BALTIMORE (AP) — Orb has settled into the place reserved for royalty at Pimlico Race Course — stall 40.
The Triple Crown hopeful arrived at Pimlico on Monday afternoon, five days before the Preakness. He was immediately taken to stall 40 at the Stakes Barn, which traditionally serves as home to the Kentucky Derby winner.
Some of the greatest horses in history have been kept there, including Secretariat (1973), Seattle Slew (1977) and Affirmed (1978).
"I can't believe how proud I am," trainer Shug McGaughey said.
Orb was shipped by van after an outstanding workout at Belmont Park. With exercise rider Jennifer Patterson aboard, Orb seemed to move effortlessly around the track on a clear, sunny day. He breezed four furlongs in 47.18 seconds and galloped out five furlongs in 59.54.
"The way he worked this morning was nothing short of magnificent," McGaughey said. "I couldn't be any happier where we are, and I'm very excited about Saturday afternoon."
McGaughey wasn't concerned with the fast fractions, which came nine days after running 1¼ miles in the Derby.
"I think it's a tribute to the way he came out of the Derby, and to come back and be able to have a work like that and do it the way he did it — I couldn't be more thrilled," he said in New York. "Right now, I'm on cloud nine. The way he was striding today, the way he held his leads through the lane, I thought it was spectacular."
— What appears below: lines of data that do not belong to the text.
(** [timer_deschedule] takes [p] out of the list and makes it runnable. *)
Lemma timer_deschedule_spec s l p :
  timers s l -> p ∈ l.*1 ->
  exists s', timer_deschedule p s = Val () s' /\ timers s' (without p l) /\
    state_at s' p = Some PS_RUNNING /\ hpet_timval s' = head (without p l).*2 /\
    (forall q, q <> p -> state_at s' q = state_at s q).
Proof.
  intros [Ht Hn Hw Hs] Hp. apply list_elem_of_fmap in Hp as ([p' g]&E&Hp). cbn in E. subst p'.
  apply list_elem_of_split in Hp as (pre&post&->).
  rewrite fmap_app in Hn, Hw. cbn in Hn, Hw.
  apply NoDup_app in Hn as (Hn1&Hd&Hn2). apply NoDup_cons in Hn2 as [Hp2 Hn2].
  assert (Hp1 : p ∉ pre.*1) by (intros Hin; apply (Hd p Hin); by left).
  apply Forall_app in Hw as [Hw1 Hw2]. apply Forall_cons in Hw2 as [Hpw Hw2]. cbn in Hpw.
  assert (Hlen : (length (pre ++ (p, g) :: post) < proc_count s)%nat).
  { rewrite <- (length_fmap fst). apply chain_bound; [|intros q; by eapply tseg_in].
    rewrite fmap_app. apply NoDup_app. split; [done|]. split; [done|]. by constructor. }
  rewrite length_app in Hlen. rewrite without_app by done.
  pose proof Ht as Ht'. apply tseg_app in Ht' as (w&Hpre&(->&next&Hsv&Hpost)).
  destruct (tslot_set_val s pre (Some p) next Hpre Hn1) as (s1&Hset&Hpre1&Hfr&Hst).
  assert (Hst1 : state_at s1 p = Some PS_WAITS4TIMER) by (by rewrite Hst).
  pose proof (state_at_inv _ _ _ Hst1) as (x1&Hx1&Hxs1).
  set (s2 := put_proc p (x1 <| p_state := PS_RUNNING |>) s1).
  assert (Ht2 : tseg s2 (scheduled s2) (pre ++ post) None).
  { apply tseg_app. exists next. split; [by apply tseg_put|]. apply tseg_put; [done|].
    apply (tseg_frame s); [|done]. apply Forall_forall. intros q Hq. apply Hfr.
    intros Hin. apply (Hd q Hin). by right. }
  assert (Hst2 : forall q, q <> p -> state_at s2 q = state_at s q).
  { intros q Hq. unfold s2. by rewrite state_at_put, decide_False. }
  exists (s2 <| hpet_timval := head (pre ++ post).*2 |>). split; [|split; [|split; [|split; [done|done]]]].
  - unfold timer_deschedule. apply bind_runs. unfold runs. rewrite (assert_state_val _ _ _ Hpw).
    do 2 kaccess. apply bind_runs. unfold runs.
    rewrite (deschedule_loop s p None (scheduled s) pre ((p, g) :: post)); [|done|done|done|by left|lia].
    apply bind_runs. unfold runs.
    rewrite (tslot_get_val s _ (Some p)) by (by eapply last_slot_is; [|exact Hpre]).
    do 2 kaccess. apply bind_runs. unfold runs. rewrite (waits4timer_val _ _ _ _ Hsv).
    apply bind_runs. unfold runs. rewrite Hset. apply bind_runs. unfold runs.
    rewrite (setstate_running_val _ p x1) by (done || by rewrite Hxs1). by apply hpet_sched_val.
  - split; [apply (tseg_frame s2); [by apply Forall_forall|done]| | |].
    + rewrite fmap_app. apply NoDup_app. split; [done|]. split; [|done].
      intros q Hq Hq'. apply (Hd q Hq). by right.
    + apply Forall_forall. intros q Hq. rewrite fmap_app, elem_of_app in Hq.
      change (state_at s2 q = Some PS_WAITS4TIMER). rewrite Hst2.
      * destruct Hq as [Hq|Hq]; [by eapply Forall_forall in Hw1|by eapply Forall_forall in Hw2].
      * intros ->. by destruct Hq.
    + eapply sublist_sorted; [|exact Hs]. apply fmap_sublist. apply sublist_app; [done|].
      by apply sublist_cons.
  - change (state_at s2 p = Some PS_RUNNING). unfold s2. by rewrite state_at_put, decide_True.
Qed.

(** A process outside the list trips the assertion. *)
Lemma timer_deschedule_listed s l p s' :
  timers s l -> timer_deschedule p s = Val () s' -> p ∈ l.*1.
Proof.
  intros [Ht Hn _ _] H. destruct (decide (p ∈ l.*1)) as [|Hp]; [done|exfalso].
  unfold timer_deschedule in H. apply bind_val in H as ([]&s1&Ha&H).
  assert (s1 = s) as ->.
  { unfold assert_state in Ha. apply bind_val in Ha as (b&s2&Hb&Ha).
    unfold state_is in Hb. apply bind_val in Hb as (x&s3&Hx&Hb). injection Hb as <- <-.
    unfold getf in Hx. apply bind_val in Hx as (y&s4&Hy&Hx). injection Hx as <- <-.
    unfold rd, mbind, st_bind, get_, deref in Hy. destruct (store_of s !! p); [|done].
    injection Hy as <- <-. unfold assert in Ha. case_match; [|done]. by injection Ha. }
  apply bind_val in H as (n&s2&Hc&H). injection Hc as <- <-.
  assert (Hlen : (length l < proc_count s)%nat).
  { rewrite <- (length_fmap fst). apply chain_bound; [done|]. intros q. by eapply tseg_in. }
  apply bind_val in H as (slot&s3&Hl&H).
  rewrite (deschedule_loop s p None (scheduled s) l []) in Hl by (by rewrite ?app_nil_r; auto).
  injection Hl as <- <-. apply bind_val in H as (v&s4&Hv&H).
  rewrite (tslot_get_val s _ None) in Hv by (by eapply last_slot_is).
  injection Hv as <- <-. by apply bind_val in H as ([]&?&Hf&_).
Qed.

Lemma timer_schedule_running s p time s' :
  timer_schedule p time s = Val () s' -> state_at s p = Some PS_RUNNING.
Proof.
  intros H. unfold timer_schedule in H. apply bind_val in H as (now&s1&Hn&H).
  assert (s1 = s) as ->.
  { unfold get_counter in Hn. apply bind_val in Hn as (c&s2&Hc&Hn). injection Hc as <- <-.
    destruct (hpet_counter s); [|done]. by injection Hn. }
  apply bind_val in H as (per&s1&Hp&H). injection Hp as <- <-. case_match; [done|].
  cbv zeta in H. apply bind_val in H as ([]&s1&Hs&_). unfold proc_setstate in Hs.
  apply bind_val in Hs as (cur&s2&Hc&Hs). unfold getf in Hc.
  apply bind_val in Hc as (x&s3&Hx&Hc). injection Hc as <- <-.
  unfold rd, mbind, st_bind, get_, deref in Hx. destruct (store_of s !! p) as [y|] eqn:Ey; [|done].
  injection Hx as -> <-. apply bind_val in Hs as ([]&s4&Ha&Hs).
  unfold assert in Ha. case_match; [|done]. injection Ha as <-.
  apply bind_val in Hs as ([]&s5&Hb&_). unfold assert in Hb. case_match eqn:E; [|done].
  apply bool_decide_eq_true in E. unfold state_at. change (procs s !! p = Some x) in Ey.
  by rewrite Ey, <- E.
Qed.

(** ** Runs *)

(** What happens to the timer: its interrupt, a process goes to sleep (for a
    number of nanoseconds), a sleeping process is woken before its time.  Each
    at a value of the counter. *)
Inductive tevent := Irq | Sleep (p : ptr) (time : Z) | Wake (p : ptr).

Definition timer_event (e : Z * tevent) : K () :=
  setp hpet_counter (Some e.1);;
  match e.2 with
  | Irq => hpet_irq
  | Sleep p time => timer_schedule p time
  | Wake p => timer_deschedule p
  end.

Fixpoint timer_run (evs : nat -> Z * tevent) (n : nat) : K () :=
  match n with
  | O => mret ()
  | S n => timer_run evs n;; timer_event (evs n)
  end.

(** The number of sleepers in front of [p]. *)
Fixpoint ahead (p : ptr) (l : list (ptr * Z)) : nat :=
  match l with
  | [] => 0
  | (q, _) :: l => if decide (q = p) then 0 else S (ahead p l)
  end.

Lemma timers_counter s l c : timers s l -> timers (s <| hpet_counter := c |>) l.
Proof.
  intros [Ht Hn Hw Hs]. split; try done. apply (tseg_frame s); [by apply Forall_forall|done].
Qed.

Lemma in_timer_insert (x : ptr * Z) p g l : x ∈ l -> x ∈ timer_insert p g l.
Proof.
  rewrite timer_insert_split. rewrite (before_from g l) at 1.
  rewrite !elem_of_app, elem_of_cons. tauto.
Qed.

(** Who goes to sleep later is woken later. *)
Lemma ahead_insert p g q h l :
  StronglySorted Z.le l.*2 -> (p, g) ∈ l -> g <= h -> ahead p (timer_insert q h l) = ahead p l.
Proof.
  induction l as [|[r k] l IH]; intros Hs Hp Hgh; [by apply elem_of_nil in Hp|].
  cbn in Hs. apply StronglySorted_inv in Hs as [Hs Hk]. cbn [timer_insert].
  apply elem_of_cons in Hp as [[= <- <-]|Hp].
  - rewrite (proj2 (Z.leb_le _ _)) by lia. cbn [ahead]. by case_decide.
  - assert (k <= g) by (rewrite Forall_forall in Hk; exact (Hk g (list_elem_of_fmap_2 snd l (p, g) Hp))).
    rewrite (proj2 (Z.leb_le _ _)) by lia. cbn [ahead]. by rewrite IH.
Qed.

Lemma ahead_without p q l : q <> p -> (ahead p (without q l) <= ahead p l)%nat.
Proof.
  intros Hq. induction l as [|[r k] l IH]; [done|]. unfold without in *. cbn [ahead].
  destruct (decide (r = q)) as [->|].
  - rewrite filter_cons_False by (cbn; tauto). rewrite decide_False by done. lia.
  - rewrite filter_cons_True by done. cbn [ahead]. case_decide; lia.
Qed.

(** With the counter past [g], the wake-up times of those who go to sleep are. *)
Lemma wake_time_ge now time period : 0 <= now < 2 ^ 64 -> now <= wake_time now time period.
Proof.
  intros. unfold wake_time. case_match; zbool; [|done]. change (u64 (-1)) with (2 ^ 64 - 1). lia.
Qed.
McGaughey understands the pressure associated with trying to the first Triple Crown winner since Affirmed, although he sees no reason to be nervous.
"Obviously I'm thinking about what I'm going to do this week, but I'm not really worried about it," he said.
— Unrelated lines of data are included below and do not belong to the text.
(* ===== verification/Setup.v ===== *)
(** * Setup

    How the kernel finds and programs its simpler devices: what the boot loader
    tells it ([mbi_tag] of [src/src/kernel/arch/amd64/boot.c]), the serial port
    ([driver/serial.c]), the keyboard controller ([driver/ps2.c]) and the timer
    ([time.c]).  Polls without a time-out have the bound [patience].  The devices are executable models of their own; the theorems say
    in which state the drivers leave them. *)

From Stdlib Require Import String.
From S2P Require Import Prelude Monad Mem Malloc Printf CString BootTables KState Drivers.

(** Ports of eight bits. *)
Class BytePorts (W : Type) := {
  b_in : Z -> W -> Z * W;
  b_out : Z -> Z -> W -> W;
}.

(** The device, and what the drivers have registered: whether there is a serial
    port, the interrupt lines that have a handler, the names below the root. *)
Record setup (W : Type) := mkSetup {
  dev : W; COM1_exists : bool; irq_lines : list Z; roots : list (list Z);
}.
Arguments mkSetup {W}.
Arguments dev {W}.
Arguments COM1_exists {W}.
Arguments irq_lines {W}.
Arguments roots {W}.
#[export] Instance setup_settable W : Settable (setup W) := fun s =>
  mkSetup (dev s) (COM1_exists s) (irq_lines s) (roots s).

Section ports.
Context {W : Type} `{BytePorts W}.
(** A bound on the polls that have no time-out. *)
Context (patience : nat).

Local Abbreviation D := (ST (setup W) Empty_set).

Definition port_in8 (port : Z) : D Z := fun s =>
  let '(v, w) := b_in port (dev s) in Val v (s <| dev := w |>).
Definition port_out8 (port v : Z) : D () := modify (set dev (b_out port (u8 v))).

(** [while ((port_in8(port) & mask) == 0)], or [!= 0] *)
Fixpoint poll (n : nat) (port mask : Z) (want : bool) : D () :=
  match n with
  | O => fail OutOfFuel
  | S n =>
      v ← port_in8 port;
      if Bool.eqb (negb (Z.land v mask =? 0)) want then mret () else poll n port mask want
  end.

Definition set_irq (line : Z) : D () := modify (set irq_lines (fun l => l ++ [line])).
Definition root_register (path : list Z) : D () := modify (set roots (fun l => l ++ [path])).

(** ** The serial port *)

Definition COM1 : Z := 0x3f8.

(** One turn of the self-test; [inr] is its result. *)
Definition selftest_turn (i : Z) : D (Z + bool) :=
  if i <? 16 then
    port_out8 COM1 i;;
    v ← port_in8 COM1;
    mret (if v =? i then inl (i + 1) else inr false)
  else mret (inr true).

Definition serial_selftest : D bool :=
  port_out8 (COM1 + 4) 0x1E;;
  iter 17 selftest_turn 0.

Definition serial_preinit : D () :=
  set_irq IRQ_COM1;;
  port_out8 (COM1 + 3) 0x80;;
  port_out8 (COM1 + 0) 0x01;;
  port_out8 (COM1 + 1) 0x00;;
  port_out8 (COM1 + 3) 0x03;;
  port_out8 (COM1 + 1) 0x01;;
  port_out8 (COM1 + 2) 0xC7;;
  ok ← serial_selftest;
  if (ok : bool) then
    modify (set COM1_exists (fun _ => true));;
    port_out8 (COM1 + 4) 0x0F
  else mret ().

Definition serial_init : D () :=
  s ← get_; if COM1_exists s then root_register (str "/dev/com1") else mret ().

Definition serial_putchar (c : Z) : D () :=
  poll patience (COM1 + 5) 0x20 true;; port_out8 COM1 c.
(* ===== verification/Request.v ===== *)
(** * Request

    Filesystem requests ([src/src/kernel/vfs/request.c]): a request is created
    by a system call (or by closing a file), queued at its backend, accepted by
    a kernel function or handed to the user process that provides the
    filesystem, and finished. *)

From S2P Require Import Prelude Monad Mem Malloc Paging KState Pcpy Proc Pipe Timer.
From S2P Require Import Handle Mount ProcLife Drivers.

(** [struct ufs_request], with its padding. *)
Definition ufs_request_bytes (op len capacity id offset flags : Z) : list Z :=
  le_bytes 4 op ++ le_bytes 4 0 ++ le_bytes 8 len ++ le_bytes 8 capacity ++
  le_bytes 8 id ++ le_bytes 8 offset ++ le_bytes 4 flags ++ le_bytes 4 0.

Definition awaited_req_of (p : ptr) : K (Z * Z * Z) :=
  u ← getf p_saved p;
  match u with
  | awaited_req buf max_len res => mret (buf, max_len, res)
  | _ => fail Undefined
  end.

Section request.
Context `{KFwd}.

(** The handle a successful open gives to the caller. *)
Definition finish_open (req : ptr) (stored ret flags : Z) (handler : option ptr) : K Z :=
  r ← rd (T := VfsReq) req;
  h ← (if negb (flag flags FSR_DELEGATE) then
         h ← handle_init HANDLE_FILE;
         setf h_backend h (r_backend r);;
         b ← deref (r_backend r);
         modf b_usehcnt b (Z.add 1);;
         setf h_file_id h stored;;
         setf h_readable h (OPEN_READABLE (r_flags r));;
         setf h_writeable h (OPEN_WRITEABLE (r_flags r));;
         mret (Some h)
       else
         p ← match handler with Some p => mret p | None => panic end;
         proc_hid_take p (s32 ret));
  match h with
  | None => mret (-1)
  | Some h =>
      c ← match r_caller r with Some c => mret c | None => panic end;
      ret ← proc_handle_put c h;
      mret (if ret <? 0 then - EMFILE else ret)
  end.

Definition vfsreq_finish (req : ptr) (stored ret flags : Z) (handler : option ptr) : K () :=
  type ← getf r_type req;
  ret ← (if bool_decide (type = VFSOP_OPEN) && (0 <=? ret)
         then finish_open req stored ret flags handler else mret ret);
  type ← getf r_type req;
  olen ← getf r_output_len req;
  (if bool_decide (type = VFSOP_READ) && (0 <=? ret) then assert (ret <=? olen) else mret ());;
  input ← getf r_input req;
  match input with
  | in_kern b => kfree_buf (Some b)
  | in_user _ => mret ()
  end;;
  backend ← getf r_backend req;
  match backend with
  | None => mret ()
  | Some b => fwd_vfs_backend_refdown b true
  end;;
  caller ← getf r_caller req;
  match caller with
  | Some c =>
      assert_state c PS_WAITS4FS;;
      regs_savereturn c ret;;
      proc_setstate c PS_RUNNING
  | None => del VfsReq req
  end.

(** The input copied to the handler's buffer: its length. *)
Definition accept_input (r : VfsReq) (buf max_len : Z) (hp : ptr) : K Z :=
  match r_input r with
  | in_kern b =>
      let len := s32 (Z.min (r_input_len r) max_len) in
      data ← rd (T := list Z) b;
      _ ← pcpy_to hp buf data (u64 len);
      mret len
  | in_user src =>
      if src =? 0 then mret (s32 (r_output_len r))
      else
        let len := s32 (Z.min (r_input_len r) max_len) in
        c ← match r_caller r with Some c => mret c | None => panic end;
        n ← pcpy_bi hp buf c src (u64 len);
        mret (s32 n)
  end.

Definition vfs_backend_user_accept (req : ptr) : K () :=
  r ← rd (T := VfsReq) req;
  b ← match r_backend r with Some b => mret b | None => panic end;
  impl ← getf b_impl b;
  handler ← match impl with be_user h => mret h | be_kern _ _ _ => fail Undefined end;
  hp ← match handler with Some p => mret p | None => panic end;
  assert_state hp PS_WAITS4REQUEST;;
  '(buf, max_len, res) ← awaited_req_of hp;
  len ← accept_input r buf max_len hp;
  let data := ufs_request_bytes (vfs_op_num (r_type r)) (u64 len) (r_output_len r)
                (r_id r) (r_offset r) (r_flags r) in
  n ← pcpy_to hp res data 48;
  (if n <? 48 then panic else mret ());;
  '(hid, h) ← proc_handle_init hp HANDLE_FS_REQ;
  match h with
  | None => panic
  | Some h =>
      setf h_req h (Some req);;
      proc_setstate hp PS_RUNNING;;
      regs_savereturn hp hid;;
      setf b_impl b (be_user None)
  end.

Definition vfs_backend_tryaccept (b : ptr) : K () :=
  x ← rd (T := VfsBackend) b;
  match b_queue x with
  | None => mret ()
  | Some req =>
      match b_impl x with
      | be_user None => mret ()
      | impl =>
          next ← getf r_queue_next req;
          setf b_queue b next;;
          match impl with
          | be_user _ => vfs_backend_user_accept req
          | be_kern f _ _ => call_accept f req
          end
      end
  end.

(** The request a process makes reuses its slot. *)
Definition alloc_request (req_ : VfsReq) : K ptr :=
  match r_caller req_ with
  | Some c =>
      proc_setstate c PS_WAITS4FS;;
      slot ← getf p_reqslot c;
      req ← match slot with
            | Some r => wr (T := VfsReq) r (fun _ => req_);; mret r
            | None => r ← new req_; setf p_reqslot c (Some r);; mret r
            end;
      mret req
  | None => new req_
  end.

(** The last request of the queue of [b]. *)
Definition queue_last (b : ptr) : K (option ptr) :=
  n ← gets req_count;
  iter n (fun slot =>
    v ← match slot with None => getf b_queue b | Some r => getf r_queue_next r end;
    mret (match v with None => inr slot | Some _ => inl v end)) None.

Definition enqueue (b req : ptr) : K () :=
  last ← queue_last b;
  match last with
  | None => setf b_queue b (Some req)
  | Some r => setf r_queue_next r (Some req)
  end.

Definition vfsreq_create (req_ : VfsReq) : K () :=
  req ← alloc_request req_;
  match r_backend req_ with
  | None => mret ()
  | Some b =>
      n ← getf b_usehcnt b;
      assert (negb (n =? 0));;
      setf b_usehcnt b (n + 1)
  end;;
  if bool_decide (r_type req_ = VFSOP_OPEN) && negb (flag (r_flags req_) OPEN_WRITE)
     && flag (r_flags req_) OPEN_CREATE
  then vfsreq_finish_short req (- EINVAL)
  else
    match r_backend req_ with
    | None => vfsreq_finish_short req (-1)
    | Some b =>
        prov ← getf b_provhcnt b;
        if prov =? 0 then vfsreq_finish_short req (-1)
        else enqueue b req;; vfs_backend_tryaccept b
    end.

(** Failing every queued request: the queue is reset after the loop only. *)
Definition drain_queue (b : ptr) : K () :=
  q ← getf b_queue b;
  n ← gets req_count;
  iter n (fun q =>
    match q with
    | None => mret (inr ())
    | Some r =>
        q2 ← getf r_queue_next r;
        vfsreq_finish_short r (-1);;
        mret (inl q2)
    end) q;;
  setf b_queue b None.

(** No user of the backend is left: its handler is told. *)
Definition release_users (b : ptr) : K () :=
  impl ← getf b_impl b;
  match impl with
  | be_kern _ true data => procfs_cleanup data
  | be_kern _ false _ => mret ()
  | be_user None => mret ()
  | be_user (Some p) =>
      setf b_impl b (be_user None);;
      assert_state p PS_WAITS4REQUEST;;
      regs_savereturn p (- EPIPE);;
      proc_setstate p PS_RUNNING
  end.

Definition vfs_backend_refdown (b : ptr) (use : bool) : K () :=
  (if use then
     n ← getf b_usehcnt b; assert (0 <? n);; setf b_usehcnt b (n - 1)
   else
     n ← getf b_provhcnt b; assert (0 <? n);; setf b_provhcnt b (n - 1));;
  prov ← getf b_provhcnt b;
  (if (prov =? 0) && negb use then drain_queue b else mret ());;
  usehc ← getf b_usehcnt b;
  (if (usehc =? 0) && use then release_users b else mret ());;
  usehc ← getf b_usehcnt b;
  prov ← getf b_provhcnt b;
  if (usehc =? 0) && (prov =? 0) then
    queue ← getf b_queue b;
    assert (negb (is_some queue));;
    del VfsBackend b
  else mret ().
End request.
Not to mention, Orb hasn't done anything that would indicate he won't be at his best Saturday.
"Everything just of sort of keeps getting better, his demeanor and as much as he's enjoying what he's doing," the Hall of Fame trainer said.
Orb was the second horse to arrive at Pimlico, joining Goldencents, the 17th-place finisher in the Derby.
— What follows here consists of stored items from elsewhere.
(** ** What user code can do to the kernel *)

Section hazards.
Context `{KFwd}.

Lemma current_val s cur : proc_cur s = Some cur -> current s = Val cur s.
Proof. intros E. unfold current, getp, gets, mbind, st_bind. by rewrite E. Qed.

(** Answering a dead reader panics the kernel.  When a process is killed
    while it waits for a read, its request stays with the file system and
    loses its caller; a file system that then answers the read with data
    passes the null caller to [pcpy_bi], whose assertion fails. *)
Theorem respond_to_killed_reader_panics s cur hid h x req r buf ret flags :
  proc_cur s = Some cur -> 0 <= hid < HANDLE_MAX -> slot_of s cur hid = Some (Some h) ->
  handles s !! h = Some x -> h_type x = HANDLE_FS_REQ -> h_req x = Some req ->
  reqs s !! req = Some r -> r_type r = VFSOP_READ -> r_caller r = None -> 0 < ret ->
  _sys_fs_respond hid buf ret flags s = Fault Panic.
Proof.
  intros Hc Hhid Hs Hx Ht Hq Hr Hrt Hrc Hret. unfold _sys_fs_respond.
  apply bind_runs. unfold runs. rewrite (current_val _ _ Hc).
  apply bind_runs. unfold runs. rewrite (proc_handle_get_val _ _ _ _ Hhid Hs).
  do 2 kaccess. rewrite Ht, Hq; cbn [negb bool_decide]. rewrite bool_decide_true by done.
  cbn [negb]. unfold mbind at 1, st_bind at 1.
  assert (E : (r ← rd req;
     ret ← (if (0 <? ret) && bool_decide (r_type r = VFSOP_READ)
            then respond_read req cur r buf ret else mret ret);
     fwd_vfsreq_finish req buf ret flags (Some cur)) s = Fault Panic).
  { do 2 kaccess. rewrite Hrt, bool_decide_true, (proj2 (Z.ltb_lt 0 ret)) by done.
    cbn [andb]. unfold respond_read. by rewrite Hrc. }
  by rewrite E.
Qed.

(** A negative path length reaches past the kernel's path buffer.  The
    check [PATH_MAX < len] of [_sys_open] is signed, and [len] then sizes an
    allocation that wraps around to one page while the copy from user memory
    is unbounded: with more than 4040 readable bytes at [path] the kernel
    writes past the end of the allocation. *)
Theorem open_negative_length_overflows s cur path len flags n data s' :
  proc_cur s = Some cur -> Z.land flags (Z.lnot (Z.lor OPEN_RW OPEN_CREATE)) = 0 ->
  - HDR_SIZE <= len < 0 ->
  pcpy_from cur path (u64 len) s = Val (n, data) s' -> 4040 < n ->
  _sys_open path len flags s = Fault Undefined.
Proof.
  intros Hc Hf Hlen Hcp Hn. unfold HDR_SIZE in Hlen. unfold _sys_open.
  apply bind_runs. unfold runs. rewrite (current_val _ _ Hc), Hf, Z.eqb_refl. cbn [negb].
  rewrite (proj2 (Z.ltb_ge PATH_MAX len)) by (unfold PATH_MAX; lia).
  assert (E : kmalloc_from_user cur path len s = Fault Undefined).
  { unfold kmalloc_from_user, kmalloc_usable.
    assert (Hu : u64 (len + HDR_SIZE) = len + 56) by (unfold HDR_SIZE; word_lia).
    rewrite Hu, (proj2 (Z.leb_gt (2 ^ 63) (len + 56))) by lia.
    do 2 (apply bind_runs; unfold runs; rewrite ?Hcp; cbn [mret st_ret]).
    rewrite (proj2 (Z.ltb_lt _ n)); [done|].
    unfold PAGE_SIZE, HDR_SIZE. Z.div_mod_to_equations; lia. }
  unfold mbind at 1, st_bind at 1. by rewrite E.
Qed.
End hazards.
"I wanted to just get him down here, get him used to his surroundings," McGaughey said. "I like to school him in the paddock, and I didn't want to do too much at one time. So I thought we'd get him in here today, give him his off day tomorrow and then maybe we'll train a little on Wednesday."
For McGaughey, being the favorite in the Preakness is preferable to coming in as the long shot.
"I want to be the favorite every time I run," he said. "Today we're standing up here with a little bit of a target on our back. I like that. If it doesn't work on Saturday, that's going to be just the way it is. I've been doing this quite a long time, and I know you win some and you lose some."
McGaughey has never won a Preakness. The last time he tried was in 1989, when Kentucky Derby runner-up Easy Goer lost to Sunday Silence by a nose.
"Obviously I'm here with the Derby winner so I'm a lot more at ease than when I came in that time," he said.
A win in the 1 3/16-mile Preakness on Saturday would set up a Triple Crown try in the Belmont Stakes on June 8.
Orb, owned by the Phipps Stable and Stuart Janney III, takes a five-race winning streak into the Preakness, where he will face what look to be nine challengers. Among them are Derby runners Mylute (fifth), Oxbow (sixth), Will Take Charge (eighth), Itsmyluckyday (15th) and Goldencents. Also set for the race is Departing, winner of the Illinois Derby.
"I think it's formidable," McGaughey said. "I know that Oxbow made a good run in the Derby. I never really kind of sat down and watched it and pinned it down. The other horse (Will Take Charge) got in some trouble. You've got to respect Departing coming in there off his race in the Illinois Derby and being relatively fresh. My main concern is just trying to get Orb over there the best way we possibly can and if he runs his race I think they'll know he's in there."
AP Sports Writer Richard Rosenblatt in New York contributed to this story.